The compiler detects automatically and treats specially all classes and interfaces that define the following two methods:
class Widget {
T1 opAddRef();
T2 opRelease();
...
}
T1 and T2 may be any types (usually void or an integral type). The methods may or may not be final, virtual, or inherited from a supertype. Any attributes are allowed on these methods. (If practical, nothrow and final are suggested for performance.) They must be public. UFCS-expanded calls are not acceptable. If these two methods exist, the compiler categorizes this class or interface type as a reference counted object (RCO).
Rules
General
- @safe code may not issue explicit calls to opAddRef/opRelease.
- Implicit conversion to supertypes (class or interface) is allowed ONLY if the supertype is also a reference counted type. It follows that reference counted types cannot be converted to Object (unless Object itself defines the two methods).
- Method calls to supertypes are only allowed if the supertype that defines the method is also reference counted.
- Explicit casting to or from void* does not entail a call to opAddRef.
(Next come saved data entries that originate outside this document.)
(* ===== verification/Umh.v ===== *)
(** * Running a user program from the kernel ([umh/simple.c])

    Loading starts a thread that runs a program again and again until it has a
    signal; unloading sends one.  The thread, the clock, loading, unloading and
    an administrator who signals the thread interleave.

    A kernel thread ignores every signal until [allow_signal]; its [task_struct]
    goes away when its function has returned, since nobody holds a reference to
    it. *)

From stdpp Require Export strings.
From S2P Require Export Steps.

Inductive umh_wait := UMH_NO_WAIT | UMH_WAIT_EXEC | UMH_WAIT_PROC.

(** The arguments of [call_usermodehelper]. *)
Record umh_call := mk_umh_call {
  path : string;
  argv : list string;
  envp : list string;
  wait : umh_wait;
}.

(** [slam_thread]: NULL, an error pointer, or the thread. *)
Inductive task_ptr := T_NULL | T_ERR | T_task.

Inductive slam_pc :=
  | S_none | S_allow | S_delay | S_test | S_helper | S_state | S_schedule | S_asleep | S_returned.

(** [allowed]: SIGKILL is not ignored; [pending]: the thread has it; [helpers]: the
    programs run, newest first. *)
Record umh_state := mk_umh {
  slam_thread : task_ptr;
  thread : slam_pc;
  allowed : bool;
  pending : bool;
  helpers : list umh_call;
  loaded : bool;
  gone : bool;
}.

Definition set_thread (p : slam_pc) (s : umh_state) : umh_state :=
  mk_umh (slam_thread s) p (allowed s) (pending s) (helpers s) (loaded s) (gone s).
Definition set_allowed (s : umh_state) : umh_state :=
  mk_umh (slam_thread s) (thread s) true (pending s) (helpers s) (loaded s) (gone s).
Definition set_pending (s : umh_state) : umh_state :=
  mk_umh (slam_thread s) (thread s) (allowed s) true (helpers s) (loaded s) (gone s).
Definition call_usermodehelper (c : umh_call) (s : umh_state) : umh_state :=
  mk_umh (slam_thread s) (thread s) (allowed s) (pending s) (c :: helpers s) (loaded s) (gone s).
Definition set_gone (s : umh_state) : umh_state :=
  mk_umh (slam_thread s) (thread s) (allowed s) (pending s) (helpers s) (loaded s) true.

(** [argv] and [envp] end at their NULL. *)
Definition run_umh_app (s : umh_state) : umh_state :=
  let argv := ["/bin/touch"; "/home/kruztw/slam.txt"]%string in
  let envp := ["HOME=/"; "TERM=linux"; "PATH=/sbin:/bin:/usr/bin:/usr/sbin"]%string in
  call_usermodehelper (mk_umh_call (nth 0 argv EmptyString) argv envp UMH_WAIT_PROC) s.

(** [schedule_timeout] in TASK_INTERRUPTIBLE does not sleep when there is a
    signal. *)
Definition slam_func (s : umh_state) : umh_state :=
  match thread s with
  | S_none | S_returned => s
  | S_allow => set_thread S_delay (set_allowed s)
  | S_delay => set_thread S_test s
  | S_test => if negb (pending s) then set_thread S_helper s else set_thread S_returned s
  | S_helper => set_thread S_state (run_umh_app s)
  | S_state => set_thread S_schedule s
  | S_schedule => if pending s then set_thread S_test s else set_thread S_asleep s
  | S_asleep => if pending s then set_thread S_test s else s
  end.

(** Does the thread exist? *)
Definition alive (s : umh_state) : bool :=
  match thread s with S_none | S_returned => false | _ => true end.

(** [send_sig(SIGKILL, ...)] is dropped while the thread ignores it. *)
Definition send_sig (s : umh_state) : umh_state := if allowed s then set_pending s else s.

Section umh.
Context (thread_ok : bool).       (* does [kthread_run] get its thread? *)

Definition kthread_signal_example_init (s : umh_state) : umh_state :=
  if loaded s then s
  else if thread_ok
  then mk_umh T_task S_allow (allowed s) (pending s) (helpers s) true (gone s)
  else mk_umh T_ERR S_none (allowed s) (pending s) (helpers s) true (gone s).

Definition kthread_signal_example_exit (s : umh_state) : fault + umh_state :=
  match slam_thread s with
  | T_ERR => inr (set_gone s)                       (* IS_ERR *)
  | T_NULL => inl NullDeref
  | T_task => if alive s then inr (set_gone (send_sig s)) else inl UseAfterFree
  end.

Inductive utask := U_init | U_thread | U_timeout | U_kill | U_exit.

Definition ustep (t : utask) (s : umh_state) : fault + umh_state :=
  match t with
  | U_init => inr (kthread_signal_example_init s)
  | U_thread => if alive s && gone s then inl UnloadedCode else inr (slam_func s)
  | U_timeout => inr (match thread s with S_asleep => set_thread S_test s | _ => s end)
  | U_kill => inr (if alive s then send_sig s else s)
  | U_exit => if loaded s && negb (gone s) then kthread_signal_example_exit s else inr s
  end.
End umh.

Abbreviation urun ok := (steps (ustep ok)).

Definition ustart : umh_state := mk_umh T_NULL S_none false false [] false false.

Definition touch_slam : umh_call :=
  mk_umh_call "/bin/touch" ["/bin/touch"; "/home/kruztw/slam.txt"]
    ["HOME=/"; "TERM=linux"; "PATH=/sbin:/bin:/usr/bin:/usr/sbin"] UMH_WAIT_PROC.

(** ** What holds while the module is loaded *)

Record uinv (s : umh_state) : Prop := {
  ui_gone : gone s = false;
  ui_helpers : Forall (eq touch_slam) (helpers s);
  ui_allowed : allowed s = match thread s with S_none | S_allow => false | _ => true end;
  ui_pending : pending s = true -> allowed s = true;
  ui_loaded : loaded s = false -> thread s = S_none;
}.

Definition not_exit (t : utask) : Prop := t <> U_exit.

Lemma ustart_inv : uinv ustart.
Proof. by split. Qed.

Lemma ustep_inv ok t s : not_exit t -> uinv s -> exists s', ustep ok t s = inr s' /\ uinv s'.
Proof.
  intros Ht [Hg Hh Ha Hp Hl]. destruct s as [p c a n h l g]; simpl in *. subst g.
  destruct t; [| | | |by destruct Ht]; simpl; rewrite ?andb_false_r;
    (eexists; split; [reflexivity|]).
  - unfold kthread_signal_example_init; simpl. destruct l; [by split|].
    rewrite Hl in * by done. destruct ok; split; simpl; done.
  - unfold slam_func; simpl. destruct c, n; split; simpl; try done;
      first [by constructor|by intros H; specialize (Hl H)].
  - destruct c; split; simpl; try done; by intros H; specialize (Hl H).
  - unfold alive, send_sig; simpl. destruct c; simpl; try (by split); destruct a; by split.
Qed.

(** ** The theorems *)

(** The steps the thread still makes once it has a signal, and the programs it
    still runs. *)
Definition left (p : slam_pc) : nat :=
  match p with
  | S_helper => 4
  | S_state => 3
  | S_delay | S_schedule | S_asleep => 2
  | S_test => 1
  | _ => 0
  end.
Definition helpers_left (p : slam_pc) : nat := match p with S_helper => 1 | _ => 0 end.

(** How often a task is scheduled. *)
Fixpoint turns (sched : list utask) : nat :=
  match sched with
  | [] => 0
  | U_thread :: sched' => S (turns sched')
  | _ :: sched' => turns sched'
  end.

(** Whatever is scheduled, a thread with a signal gets closer to its end with
    each of its steps, and nothing takes the signal away. *)
Lemma signalled_runs ok sched s :
  Forall not_exit sched -> uinv s -> loaded s = true -> pending s = true ->
  exists s' l, urun ok sched s = inr s' /\ (left (thread s') <= left (thread s) - turns sched)%nat /\
    (thread s <> S_none -> thread s' <> S_none) /\
    uinv s' /\ pending s' = true /\ helpers s' = l ++ helpers s /\
    (length l + helpers_left (thread s') <= helpers_left (thread s))%nat.
Proof.
  revert s. induction sched as [|t sched IH]; intros s Hs Hi Hl Hp.
  { exists s, []. split_and!; try done; simpl; lia. }
  apply Forall_cons in Hs as [Ht Hs].
  assert (exists s1 l1, ustep ok t s = inr s1 /\
    (left (thread s1) <= left (thread s) - turns [t])%nat /\
    (thread s <> S_none -> thread s1 <> S_none) /\ loaded s1 = true /\
    pending s1 = true /\ helpers s1 = l1 ++ helpers s /\
    (length l1 + helpers_left (thread s1) <= helpers_left (thread s))%nat)
    as (s1 & l1 & E & Hle & Hn & Hl1 & Hp1 & Eh & Hh).
  { destruct Hi as [Hg _ Ha Hpa _]. specialize (Hpa Hp).
    destruct s as [p c a n h lo g]; simpl in *. subst g n lo a.
    destruct t; [| | | |by destruct Ht]; simpl; rewrite ?andb_false_r;
      unfold kthread_signal_example_init; simpl; destruct c; try done;
      first [eexists _, []; split_and!; [reflexivity|..]; try done; simpl; lia
            |eexists _, [touch_slam]; split_and!; [reflexivity|..]; try done; simpl; lia]. }
  destruct (ustep_inv ok t s Ht Hi) as (s1' & E' & Hi1). assert (s1' = s1) as -> by congruence.
  destruct (IH s1 Hs Hi1 Hl1 Hp1) as (s' & l & Hr & Hle' & Hn' & Hi' & Hp' & Eh' & Hh').
  exists s', (l ++ l1). simpl. rewrite E. split_and!; try done.
  - simpl in Hle. destruct t; simpl in *; lia.
  - auto.
  - by rewrite Eh', Eh, app_assoc.
  - rewrite length_app. lia.
Qed.

(** C31: A SIGKILL sent to the thread once it has called [allow_signal] ends it:
    whatever else is scheduled, as long as the module is not unloaded, it has
    returned after four of its own steps, it runs the program at most once more,
    and that program is touch with its argument and environment, waited for. *)
Theorem umh_signal_stops ok sched more s :
  Forall not_exit sched -> urun ok sched ustart = inr s ->
  alive s = true -> thread s <> S_allow ->
  Forall not_exit more -> (4 <= turns more)%nat ->
  exists s' l, urun ok (U_kill :: more) s = inr s' /\ thread s' = S_returned /\
    helpers s' = l ++ helpers s /\ (length l <= 1)%nat /\ Forall (eq touch_slam) l.
Proof.
  intros Hs Hr Ha Hna Hmore Hturns.
  destruct (steps_inv (ustep ok) not_exit uinv (ustep_inv ok) sched ustart Hs ustart_inv)
    as (s0 & E & Hi). rewrite Hr in E. injection E as <-. pose proof Hi as [Hg _ Hal _ Hld].
  assert (loaded s = true) as Hl.
  { destruct (loaded s); [done|]. unfold alive in Ha. by rewrite Hld in Ha. }
  assert (allowed s = true) as Hok.
  { rewrite Hal. unfold alive in Ha. by destruct (thread s). }
  cbn [steps ustep]. rewrite Ha. unfold send_sig. rewrite Hok. cbn [mbind fault_bind].
  assert (uinv (set_pending s)) as Hi1.
  { destruct (ustep_inv ok U_kill s ltac:(done) Hi) as (s1 & E & Hi1).
    cbn [ustep] in E. unfold send_sig in E. rewrite Ha, Hok in E. by injection E as <-. }
  destruct (signalled_runs ok more (set_pending s) Hmore Hi1 Hl eq_refl)
    as (s' & l & Hrun & Hle & Hn & Hi' & Hp' & Eh & Hh).
  exists s', l. change (thread (set_pending s)) with (thread s) in *.
  assert (left (thread s) <= 4)%nat by (destruct (thread s); simpl; lia).
  assert (thread s <> S_none) as Hne by (intros E; unfold alive in Ha; by rewrite E in Ha).
  specialize (Hn Hne). pose proof (ui_allowed _ Hi') as Hal'. rewrite (ui_pending _ Hi' Hp') in Hal'.
  split; [done|]. split.
  { destruct (thread s'); simpl in Hle; try done; lia. }
  split; [done|]. split; [destruct (thread s); simpl in Hh; lia|].
  pose proof (ui_helpers _ Hi') as Hf. rewrite Eh in Hf. by apply Forall_app in Hf as [? _].
Qed.

(** As long as the module is not unloaded nothing faults. *)
Theorem umh_safe ok sched :
  Forall not_exit sched -> exists s, urun ok sched ustart = inr s /\ Forall (eq touch_slam) (helpers s).
Proof.
  intros Hs. destruct (steps_inv (ustep ok) not_exit uinv (ustep_inv ok) sched ustart Hs ustart_inv)
    as (s & E & Hi). exists s. split; [done|apply Hi].
Qed.

(** A failed [kthread_run] is noticed: loading and unloading do nothing else. *)
Theorem umh_thread_failure sched :
  exists s, urun false sched ustart = inr s /\ helpers s = [].
Proof.
  destruct (steps_inv (ustep false) (fun _ => True)
    (fun s => helpers s = [] /\ thread s = S_none /\ (loaded s = true -> slam_thread s = T_ERR)))
    with sched ustart as (s & Hr & Hi & _); [|by apply Forall_forall|done|].
  - intros t s _ (Hh & Ht & Hl). destruct s as [p c a n h l g]; simpl in *. subst h c.
    destruct t; simpl; unfold kthread_signal_example_init, kthread_signal_example_exit; simpl;
      try (eexists; split; [reflexivity|]; done).
    + destruct l; (eexists; split; [reflexivity|]); done.
    + destruct l; simpl; [|eexists; split; [reflexivity|]; done].
      rewrite Hl by done. destruct g; (eexists; split; [reflexivity|]; done).
  - by exists s.
Qed.

(** Unloading does not wait for the thread: it is still there when its code is
    gone; a signal sent before [allow_signal] is even lost, so that it would
    not stop.  And once the thread has been killed, or stopped, unloading uses
    its freed [task_struct]. *)
Theorem umh_unload_races :
  urun true [U_init; U_thread; U_thread; U_thread; U_exit; U_thread] ustart = inl UnloadedCode /\
  (exists s, urun true [U_init; U_exit] ustart = inr s /\ gone s = true /\ pending s = false /\
     ustep true U_thread s = inl UnloadedCode) /\
  urun true [U_init; U_thread; U_kill; U_thread; U_thread; U_exit] ustart = inl UseAfterFree.
Proof. split_and!; try reflexivity. by eexists. Qed.

(** Killed while it waits between two runs; the administrator tries twice. *)
Lemma umh_signal_stops_witness :
  exists s' l, urun true [U_kill; U_thread; U_kill; U_thread; U_thread; U_thread]
      (mk_umh T_task S_asleep true false [touch_slam] true false) = inr s' /\
    thread s' = S_returned /\ helpers s' = l ++ [touch_slam] /\ (length l <= 1)%nat.
Proof.
  destruct (umh_signal_stops true (U_init :: replicate 6 U_thread)
    [U_thread; U_kill; U_thread; U_thread; U_thread]
    (mk_umh T_task S_asleep true false [touch_slam] true false)) as (s' & l & Hr & Ht & Hh & Hl & _).
  - repeat (constructor; [discriminate|]). constructor.
  - reflexivity.
  - reflexivity.
  - discriminate.
  - repeat (constructor; [discriminate|]). constructor.
  - cbn. lia.
  - exists s', l. split; [exact Hr|]. split; [exact Ht|]. split; [exact Hh|exact Hl].
Defined.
- Typechecking methods of reference counted types is done the same as for structs. This is important because it limits what reference counted types can do. Consider:
@safe class Widget1 {
private int data;
ref int getData() { return data; } // fine
...
}
@safe class Widget2 {
private int data;
ref int getData1() { return data; } // ERROR
ref int getData2() return { return data; } // fine
ulong opAddRef();
ulong opRelease();
...
}
This is because it is safe for a garbage collected object to escape references to its internal state. The same is not allowed for reference counted objects because they are expected to be deallocated in a deterministic manner (same as e.g. struct objects on the stack).
Creating references
- Whenever a new reference to an object is created (e.g. auto a = b;), compiler inserts a call to opAddRef in the generated code. Call is evaluated only if the reference is not null. The lowering of auto a = lvalExpr; to pre-DIP74 code is conceptually as follows:
auto a = function(x) { if (x) x.opAddRef(); return x; }(lvalExpr);
- If a new reference is created from an rvalue (including a call to new or the result of a function), no call to opAddRef is inserted. As a consequence, there is no call inserted for the first reference created via a constructor (i.e. it is assumed the constructor already puts the object in the appropriate state). For example the lowering of auto a = new Widget; does not insert a call to opAddRef.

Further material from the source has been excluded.